**WHAT NEEDS TO BE DONE:** Beginning at the top of the data below, write out every line exactly until you reach the line with "rf_saving st = false", and include that line.

*** Opening PROVIDED MATERIAL ***

(** A submission of a form on a role without an [id] is a [POST] that
    [create_role] serves. *)
Lemma serve_submit_new_role token role st n ps s :
  truthy (optional_get role "id") = false →
  rf_name st = VStr n → n ≠ "" → rf_permissions st = VStr <$> ps → NoDup ps → ps ≠ [] →
  roles_named n s = [] →
  run (serve_manage_roles (handleSubmit default_functions_path token role st)) [] s =
    Outcome (Ok (Response 201 (obj [("data", obj [("role",
               obj (role_fields (new_id (st_roles s)) (new_role_row n (rf_description st) s)))])])))
            (attached (new_id (st_roles s)) ps
               (tick (set_roles (<[new_id (st_roles s) := new_role_row n (rf_description st) s]> (st_roles s)) s)))
            [].
Proof.
  intros Hid Hn Hne Hp Hnd Hnil Hfree.
  set (body := obj [("name", rf_name st); ("description", rf_description st);
                    ("permissions", VArr (rf_permissions st))]).
  assert (Hreq : handleSubmit default_functions_path token role st =
                   client_request default_functions_path token "POST" "/manage-roles" (Some body)).
  { unfold handleSubmit. by rewrite Hid. }
  rewrite Hreq, (serve_post_manage_roles _ body) by done.
  apply run_catch_500_ok, (create_role_run body n (rf_description st) ps s);
    [by rewrite <-Hn|done|by unfold body, get_default; simpl; rewrite Hp|done..].
Qed.

(** C35: a role edited in the "Nuevo rol" form, whatever events led
    there, with a non-empty name no role has and at least one permission,
    is sent by "Guardar" as a [POST] that the manage-roles function answers
    201 with the new role; every permission the form lists then exists and
    is mapped to it (without faults). *)
Theorem new_form_submit_creates_role token evs s n :
  let st := (form_run default_functions_path token VUndef evs new_form).1 in
  rf_saving st = false → rf_name st = VStr n → n ≠ "" → roles_named n s = [] → rf_permissions st ≠ [] →
  ∃ r, form_step default_functions_path token VUndef Submit st = (set_saving st true, Some r) ∧
    let rid := new_id (st_roles s) in
    let o := run (serve_manage_roles r) [] s in
    out_res o = Ok (Response 201 (obj [("data", obj [("role",
                      obj (role_fields rid (new_role_row n (rf_description st) s)))])])) ∧
    ∀ nm, VStr nm ∈ rf_permissions st →
      ∃ pid, st_permissions (out_store o) !! pid = Some nm ∧ (rid, pid) ∈ st_role_permissions (out_store o).
Proof.
  intros st Hs Hn Hne Hfree Hnil.
  destruct (form_run_state_refines default_functions_path token VUndef evs _ _ new_form_refines)
    as (_ & _ & _ & _ & ps & Hp & Hnd & _).
  fold st in Hp. exists (handleSubmit default_functions_path token VUndef st). split.
  { unfold form_step. rewrite Hs, Hn, truthy_nonempty by done. done. }
  rewrite (serve_submit_new_role token VUndef st n ps s) by (try done; by intros ->; rewrite Hp in Hnil).
  split; [done|]. intros nm Hnm. rewrite Hp in Hnm. apply list_elem_of_fmap in Hnm as (nm' & [= <-] & Hnm).
  by apply attached_maps.
Qed.

Lemma serve_delete_manage_roles r body :
  req_method r = "DELETE" → req_path r = default_functions_path +:+ "/manage-roles" → req_body r = Some body →
  serve_manage_roles r = catch_500 (delete_role body).
Proof.
  intros Hm Hp Hb. unfold serve_manage_roles, route, is_method, with_body, json_body.
  rewrite Hm, Hp, Hb. reflexivity.
Qed.

(** C36: the "Deshabilitar" button of the role list sends nothing
    unless both confirmations are accepted; then it sends a [DELETE]
    without [hard], which the function answers 200 by setting the role's
    [disabled] flag and changing nothing else, even while users hold the
    role. *)
Theorem disable_role_click_soft_deletes token role rid c2 s :
  optional_get role "id" = VStr rid → rid ≠ "" →
  disable_role_click default_functions_path token role false c2 = None ∧
  disable_role_click default_functions_path token role true false = None ∧
  ∃ req, disable_role_click default_functions_path token role true true = Some req ∧
    run (serve_manage_roles req) [] s = Outcome (Ok (success_response 200)) (role_disable rid s) [] ∧
    set_roles (st_roles s) (role_disable rid s) = s.
Proof.
  intros Hid Hne. unfold disable_role_click, handleDelete. rewrite Hid. split_and!; [done|done|].
  eexists. split; [done|]. split; [|by destruct s].
  rewrite (serve_delete_manage_roles _ (obj [("id", VStr rid)])) by done.
  by apply run_catch_500_ok, (delete_role_soft_run _ rid (VBool false)).
Qed.
(** * cc-container: session store, stream decoder, task execution, release

    A shallow embedding of

    - [cc-headless-svc/src/services/session-manager.service.ts]
      (the session table behind an Effect [Ref]),
    - [claude-agent-svc/src/services/claude.service.ts]
      ([spawnClaudeProcess], [parseOutputStream], [executeTask]),

    together with the properties the specification states about them. *)

From Stdlib Require Import ZArith NArith Lia List.
From Stdlib Require Import Strings.String Strings.Ascii Strings.Byte.
From stdpp Require Import base option list gmap strings.

Local Open Scope Z_scope.

(** ** Effect programs over one shared [Ref]

    The services are written as generators: every [yield* Ref.get(..)] and
    every [yield* Ref.update(..)] is one atomic action on the shared cell,
    and a fiber may be descheduled between two of them.  A program is the
    tree of those actions; [Effect.fail] and the returned value are its
    leaves. *)

Module Effect.

Inductive Exit (E A : Type) : Type :=
| Failure (e : E)
| Success (a : A).
Arguments Failure {E A} e.
Arguments Success {E A} a.

Inductive Eff (S E A : Type) : Type :=
| succeed (a : A)
| fail (e : E)
| Ref_get (k : S -> Eff S E A)
| Ref_update (f : S -> S) (k : Eff S E A).
Arguments succeed {S E A} a.
Arguments fail {S E A} e.
Arguments Ref_get {S E A} k.
Arguments Ref_update {S E A} f k.

(** [Effect.catchAll]: the handler replaces a failure. *)
Fixpoint catchAll {S E E' A} (p : Eff S E A) (h : E -> Eff S E' A)
  : Eff S E' A :=
  match p with
  | succeed a => succeed a
  | fail e => h e
  | Ref_get k => Ref_get (fun s => catchAll (k s) h)
  | Ref_update f k => Ref_update f (catchAll k h)
  end.

(** One fiber running alone: the actions happen back to back. *)
Fixpoint run {S E A} (p : Eff S E A) (s : S) : Exit E A * S :=
  match p with
  | succeed a => (Success a, s)
  | fail e => (Failure e, s)
  | Ref_get k => run (k s) s
  | Ref_update f k => run k (f s)
  end.

(** One atomic action of a fiber; [None] once the fiber has finished. *)
Definition step {S E A} (p : Eff S E A) (s : S) : option (Eff S E A * S) :=
  match p with
  | Ref_get k => Some (k s, s)
  | Ref_update f k => Some (k, f s)
  | succeed _ | fail _ => None
  end.

Definition finished {S E A} (p : Eff S E A) : bool :=
  match p with
  | succeed _ | fail _ => true
  | _ => false
  end.

(** Several fibers on the same [Ref]: a schedule names, action by action,
    the fiber that moves next.  Naming a finished or missing fiber is a
    no-op. *)
Fixpoint interleave {S E A} (schedule : list nat)
    (fibers : list (Eff S E A)) (s : S) : list (Eff S E A) * S :=
  match schedule with
  | [] => (fibers, s)
  | i :: schedule' =>
      match fibers !! i with
      | Some p =>
          match step p s with
          | Some (p', s') => interleave schedule' (<[i := p']> fibers) s'
          | None => interleave schedule' fibers s
          end
      | None => interleave schedule' fibers s
      end
  end.

(** The fibers one after the other, each run to its end. *)
Fixpoint sequential {S E A} (fibers : list (Eff S E A)) (s : S) : S :=
  match fibers with
  | [] => s
  | p :: fibers' => sequential fibers' (snd (run p s))
  end.

End Effect.

Import Effect.

(** ** Session store  (session-manager.service.ts) *)

Module SessionManager.

(** [Record<string, unknown>]: the values are opaque to the store. *)
Definition Metadata : Type := list (string * string).

(** [SessionState] of schemas.ts.  Dates are their millisecond time values
    (what [>] and [getTime()] see); [taskCount] is an integer count. *)
Record SessionState : Type := mkSessionState {
  sessionId : string;
  userId : string;
  createdAt : Z;
  lastAccessedAt : Z;
  expiresAt : Z;
  claudeSessionId : option string;
  taskCount : Z;
  metadata : option Metadata
}.

(** The [Session] view the service hands back. *)
Record Session : Type := mkSession {
  s_sessionId : string;
  s_userId : string;
  s_createdAt : Z;
  s_updatedAt : Z;
  s_expiresAt : Z;
  s_claudeSessionId : option string;
  s_metadata : option Metadata
}.

(** [Partial<SessionState>]: a field is either not supplied ([None]) or
    supplied with a value. *)
Record PartialSessionState : Type := mkPartial {
  u_sessionId : option string;
  u_userId : option string;
  u_createdAt : option Z;
  u_lastAccessedAt : option Z;
  u_expiresAt : option Z;
  u_claudeSessionId : option (option string);
  u_taskCount : option Z;
  u_metadata : option (option Metadata)
}.

Inductive SessionError : Type :=
| SessionNotFoundError (sessionId : string)
| SessionExpiredError (sessionId : string) (expiredAt : Z)
| SessionCreationError (userId : string).

Abbreviation Sessions := (gmap string SessionState).
Abbreviation SessionEff := (Eff Sessions SessionError).

Section Service.

(** [config.getSessionTimeout], read once when the service is built. *)
Variable sessionTimeout : Z.

(** [createSession].  [uuid] is the value [uuidv4()] returns and [now] the
    reading of [new Date()]. *)
Definition createSession (uuid : string) (now : Z)
    (userId : string) (metadata : option Metadata) : SessionEff Session :=
  catchAll
    (let sessionId := uuid in
     let expiresAt := now + sessionTimeout in
     let newSession :=
       mkSessionState sessionId userId now now expiresAt None 0 metadata in
     Ref_update (fun map => <[sessionId := newSession]> map)
       (succeed
          (mkSession newSession.(SessionManager.sessionId)
             newSession.(SessionManager.userId)
             newSession.(createdAt)
             newSession.(lastAccessedAt)
             newSession.(SessionManager.expiresAt)
             None
             newSession.(SessionManager.metadata))))
    (fun _ : SessionError => fail (SessionCreationError userId)).

(** [getSession]. *)
Definition getSession (now : Z) (sessionId : string) : SessionEff Session :=
  Ref_get (fun sessionMap =>
    match sessionMap !! sessionId with
    | None => fail (SessionNotFoundError sessionId)
    | Some session =>
        if now >? session.(expiresAt) then
          Ref_update (fun map => delete sessionId map)
            (fail (SessionExpiredError sessionId session.(expiresAt)))
        else
          Ref_update
            (fun map =>
               let updatedSession :=
                 mkSessionState session.(SessionManager.sessionId)
                   session.(SessionManager.userId) session.(createdAt) now
                   session.(expiresAt) session.(claudeSessionId)
                   session.(taskCount) session.(SessionManager.metadata) in
               <[sessionId := updatedSession]> map)
            (succeed
               (mkSession session.(SessionManager.sessionId)
                  session.(SessionManager.userId) session.(createdAt) now
                  session.(expiresAt) session.(claudeSessionId)
                  session.(SessionManager.metadata)))
    end).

*** Closing PROVIDED MATERIAL ***

**RESULT FOR THIS TASK:**
(** A submission of a form on a role without an [id] is a [POST] that
    [create_role] serves. *)
Lemma serve_submit_new_role token role st n ps s :
  truthy (optional_get role "id") = false →
  rf_name st = VStr n → n ≠ "" → rf_permissions st = VStr <$> ps → NoDup ps → ps ≠ [] →
  roles_named n s = [] →
  run (serve_manage_roles (handleSubmit default_functions_path token role st)) [] s =
    Outcome (Ok (Response 201 (obj [("data", obj [("role",
               obj (role_fields (new_id (st_roles s)) (new_role_row n (rf_description st) s)))])])))
            (attached (new_id (st_roles s)) ps
               (tick (set_roles (<[new_id (st_roles s) := new_role_row n (rf_description st) s]> (st_roles s)) s)))
            [].
Proof.
  intros Hid Hn Hne Hp Hnd Hnil Hfree.
  set (body := obj [("name", rf_name st); ("description", rf_description st);
                    ("permissions", VArr (rf_permissions st))]).
  assert (Hreq : handleSubmit default_functions_path token role st =
                   client_request default_functions_path token "POST" "/manage-roles" (Some body)).
  { unfold handleSubmit. by rewrite Hid. }
  rewrite Hreq, (serve_post_manage_roles _ body) by done.
  apply run_catch_500_ok, (create_role_run body n (rf_description st) ps s);
    [by rewrite <-Hn|done|by unfold body, get_default; simpl; rewrite Hp|done..].
Qed.

(** C35: a role edited in the "Nuevo rol" form, whatever events led
    there, with a non-empty name no role has and at least one permission,
    is sent by "Guardar" as a [POST] that the manage-roles function answers
    201 with the new role; every permission the form lists then exists and
    is mapped to it (without faults). *)
Theorem new_form_submit_creates_role token evs s n :
  let st := (form_run default_functions_path token VUndef evs new_form).1 in
  rf_saving st = false → rf_name st = VStr n → n ≠ "" → roles_named n s = [] → rf_permissions st ≠ [] →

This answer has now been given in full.